Last week the Council of Development Finance Agencies hosted Blending Capital for Impact: How Foundations Can Advance Economic Development Finance. Here are my takeaways from this interesting program.
There is money in the system, but targeted communities are often not ready to use it.
Foundations and community development financial institutions frequently have trouble identifying quality investments through which to deploy their funds. In other words, the weakness is often on the demand side, not the supply side.
It’s not that there aren’t good opportunities, but they aren’t identified in systematic ways. Community-based organizations striving to increase investment in their neighborhoods typically focus on putting together financing for individual projects, often in trying circumstances, frequently requiring near-heroic efforts. But there is no system for identifying and channeling funds into multiple good projects in a community.
Multiple related deals are more appealing than one-off projects.
A pipeline of deals that are aligned with well-defined strategic priorities that can then create a cascading series of benefits makes places more “investable.” Further, foundations prefer to have a portfolio of similar investments rather than a series of one-offs.
A critical element in generating and moving projects through the pipeline is an enabling environment – encompassing both policy aspects and institutional practices (who talks to whom and who is at the table). So one organization pursuing one project is not their ideal model.
Narrow program criteria limit investment opportunities – and impact.
Back on the supply side, many foundations and individuals focused on impact investing define eligible investments narrowly, limiting the potential pool of quality opportunities. While it may seem preferable to be highly specific and targeted when deploying funds for economic development, it can create a barrier to getting money out into the community.
Data can be “terrible and misleading” when trying to assess portfolio impact.

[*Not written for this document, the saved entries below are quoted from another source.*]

(** A store through the slice that was handed out. *)
Lemma run_store_slice f : lamports (f a) = lamports a -> data_len (f a) = data_len a ->
  store (b_index b) f (put (b_index b) a c) = Some (put (b_index b) (f a) c, Ok tt).
Proof.
  intros Hl Hd. unfold store, modify_accounts, modify, put. unfold accs in Ha. rewrite Ha. simpl.
  rewrite Hl, Hd, !Z.sub_diag, !Z.add_0_r. unfold ta_set_accounts. simpl. do 4 f_equal.
  rewrite (list_insert_id (accounts _)) by done. by apply alter_as_insert.
Qed.

Lemma write_data_refines f : refines (write_data b f).
Proof.
  unfold refines, write_data. cbv [mbind M_bind].
  destruct run_get_data_mut as [[e ->]|(Hw & Ho & ->)]; [by apply refines_none|].
  set (d := if (length (f (payload a)) =? length (payload a))%nat then f (payload a) else payload a).
  assert (length d = length (payload a)) as Hd.
  { subst d. destruct (Nat.eqb_spec (length (f (payload a))) (length (payload a))); done. }
  rewrite (run_store_slice (fun a => view_write a d)); [|done|unfold data_len; simpl; lia].
  eexists _, _. split; [done|]. econstructor; [done|]. by apply allowed_write.
Qed.

Lemma set_state_refines s : refines (set_state b s).
Proof.
  unfold refines, set_state. cbv [mbind M_bind].
  destruct run_get_data_mut as [[e ->]|(Hw & Ho & ->)]; [by apply refines_none|].
  assert (effect b c (put (b_index b) a c)) as Hsame by (econstructor; [done|apply allowed_same]).
  destruct s as [bytes|]; simpl; [|by eexists _, _].
  destruct (Nat.ltb_spec (length (payload a)) (length bytes)) as [|Hle]; simpl; [by eexists _, _|].
  assert (length (bytes ++ drop (length bytes) (payload a)) = length (payload a)) as Hd
    by (rewrite length_app, length_drop; lia).
  rewrite (run_store_slice (fun a' => view_write a' (bytes ++ drop (length bytes) (payload a))));
    [|done|unfold data_len; simpl; lia].
  eexists _, _. split; [done|]. econstructor; [done|]. by apply allowed_write.
Qed.

Lemma set_data_refines d : refines (set_data_from_slice b d).
Proof.
  unfold refines, set_data_from_slice. cbv [mbind M_bind].
  destruct (run_can_resize (Z.of_nat (length d)) ltac:(lia)) as ([[]|e] & -> & Hr); [|by apply refines_none].
  destruct (Hr eq_refl) as (Hw & Ho & Hmax & Hg).
  apply (refines_put _ _ (run_resize (Z.of_nat (length d)) (fun a => view_set_data a d) (conj (Nat2Z.is_nonneg _) Hmax) eq_refl eq_refl Hg)).
  by apply allowed_set_data.
Qed.

Lemma resize_length n : length (take n (payload a) ++ replicate (n - length (payload a)) 0) = n.
Proof. rewrite length_app, length_take, length_replicate. lia. Qed.

Lemma set_data_length_refines n : refines (set_data_length b n).
Proof.
  unfold refines, set_data_length. cbv [mbind M_bind].
  destruct (run_can_resize (Z.of_nat n) ltac:(lia)) as ([[]|e] & -> & Hr); [|by apply refines_none].
  destruct (Hr eq_refl) as (Hw & Ho & Hmax & Hg). rewrite run_borrowed.
  destruct (length (payload a) =? n)%nat; [by apply refines_none|]. pose proof (resize_length n) as Hlen.
  assert (data_len (view_resize a n) = Z.of_nat n) as Hd by (unfold data_len; simpl; by rewrite Hlen).
  apply (refines_put _ _ (run_resize (Z.of_nat n) (fun a => view_resize a n) (conj (Nat2Z.is_nonneg _) Hmax) eq_refl Hd Hg)).
  unfold view_resize. apply allowed_set_data; [done..| |]; by rewrite Hlen.
Qed.
Lemma configure_spec c p ias dm d : frames_ok c ->
  exists c', configure_next_instruction p ias dm d c = Some (c', Ok tt) /\
    tx_accounts c' = tx_accounts c /\ instruction_stack c' = instruction_stack c /\ frames_ok c'.
Proof.
  intros Hf. destruct (last (instruction_trace c)) as [fr|] eqn:Hlast; cycle 1.
  { apply last_None in Hlast. by destruct (frames_trace _ Hf). }
  apply last_Some in Hlast as [tr Htr]. unfold configure_next_instruction.
  rewrite (run_modify_last _ _ tr fr) by done. eexists. split_and!; [done..|]. by eapply frames_modify_last.
Qed.

(** ** Growth under a store *)

Lemma put_set_counter i j x a' c : put i a' (set_counter j x c) = set_counter j x (put i a' c).
Proof. unfold put, set_counter. simpl. by destruct (accounts (tx_accounts c) !! i). Qed.

Lemma put_counters i a' c : counters (put i a' c) = counters c.
Proof. unfold put, counters. by destruct (accounts (tx_accounts c) !! i). Qed.

Lemma accs_put c i a a' : accs c !! i = Some a -> accs (put i a' c) = <[i := a']> (accs c).
Proof. intros Ha. unfold put. unfold accs in Ha. by rewrite Ha. Qed.

Lemma put_frames i a' c : instruction_stack (put i a' c) = instruction_stack c /\
  instruction_trace (put i a' c) = instruction_trace c /\
  instruction_stack_capacity (put i a' c) = instruction_stack_capacity c /\
  instruction_trace_capacity (put i a' c) = instruction_trace_capacity c.
Proof. unfold put. by destruct (accounts (tx_accounts c) !! i). Qed.

(** The account as a borrow with no rights. *)
Definition plain_borrow (i : nat) : Borrowed := MkBorrowed (MkInstructionAccount i false false) 0.

Section Violation.
Context (L D : Z) (c : TransactionContext) (Hok : books L D c) (i : nat) (a : Account).
Context (Ha : accs c !! i = Some a) (Hc : counters c !! i = Some 0).

Let c1 := set_counter i (-1) c.

Lemma violation_books : books L D c1.
Proof. by apply set_counter_books. Qed.

Lemma violation_touch : account_touch i c1 = Some (put i a c1, Ok tt).
Proof.
  pose proof violation_books as Hok1. assert (accs c1 !! b_index (plain_borrow i) = Some a) as Ha1 by done.
  change (account_touch i) with (touch (plain_borrow i)). rewrite (run_touch L D c1 Hok1 _ a Ha1).
  unfold put. change (accounts (tx_accounts c1)) with (accs c). rewrite Ha, !Z.sub_diag, !Z.add_0_r.
  rewrite (list_insert_id (accs c)) by done. done.
Qed.

Lemma violation_release {A} (x : A) a' : books L D (put i a' c1) ->
  (drop_ref_mut i ≫= fun _ => (mret x : M A)) (put i a' c1) = Some (put i a' c, Ok x).
Proof.
  intros Hb. cbv [mbind M_bind]. rewrite (run_drop_ref_mut L D _ _ (-1)); [|done|].
  - unfold c1. rewrite put_set_counter, set_counter_twice, set_counter_id; [done|]. by rewrite put_counters.
  - rewrite put_counters. by eapply counters_set_counter.
Qed.

Lemma violation_same : books L D (put i a c1).
Proof.
  pose proof violation_books as Hok1. apply (put_books _ _ _ _ a); [done|done| | |].
  - exact (Forall_lookup_1 _ _ _ _ (books_range _ _ _ Hok) Ha).
  - exact (Forall_lookup_1 _ _ _ _ (books_vm_len _ _ _ Hok) Ha).
  - pose proof (books_growth _ _ _ Hok). change (resize_delta (tx_accounts c1)) with (resize_delta (tx_accounts c)). lia.
Qed.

This last takeaway is not surprising and is entirely consistent with the challenges we have seen in figuring out the true impact of economic development incentives.
To address these issues, foundations can work with development finance institutions because they are well positioned to identify opportunities that fit with strategic priorities in a location and can deploy capital efficiently in those communities.
This program is one more reason I continue to be impressed by CDFA and its thought leadership on important issues in economic development.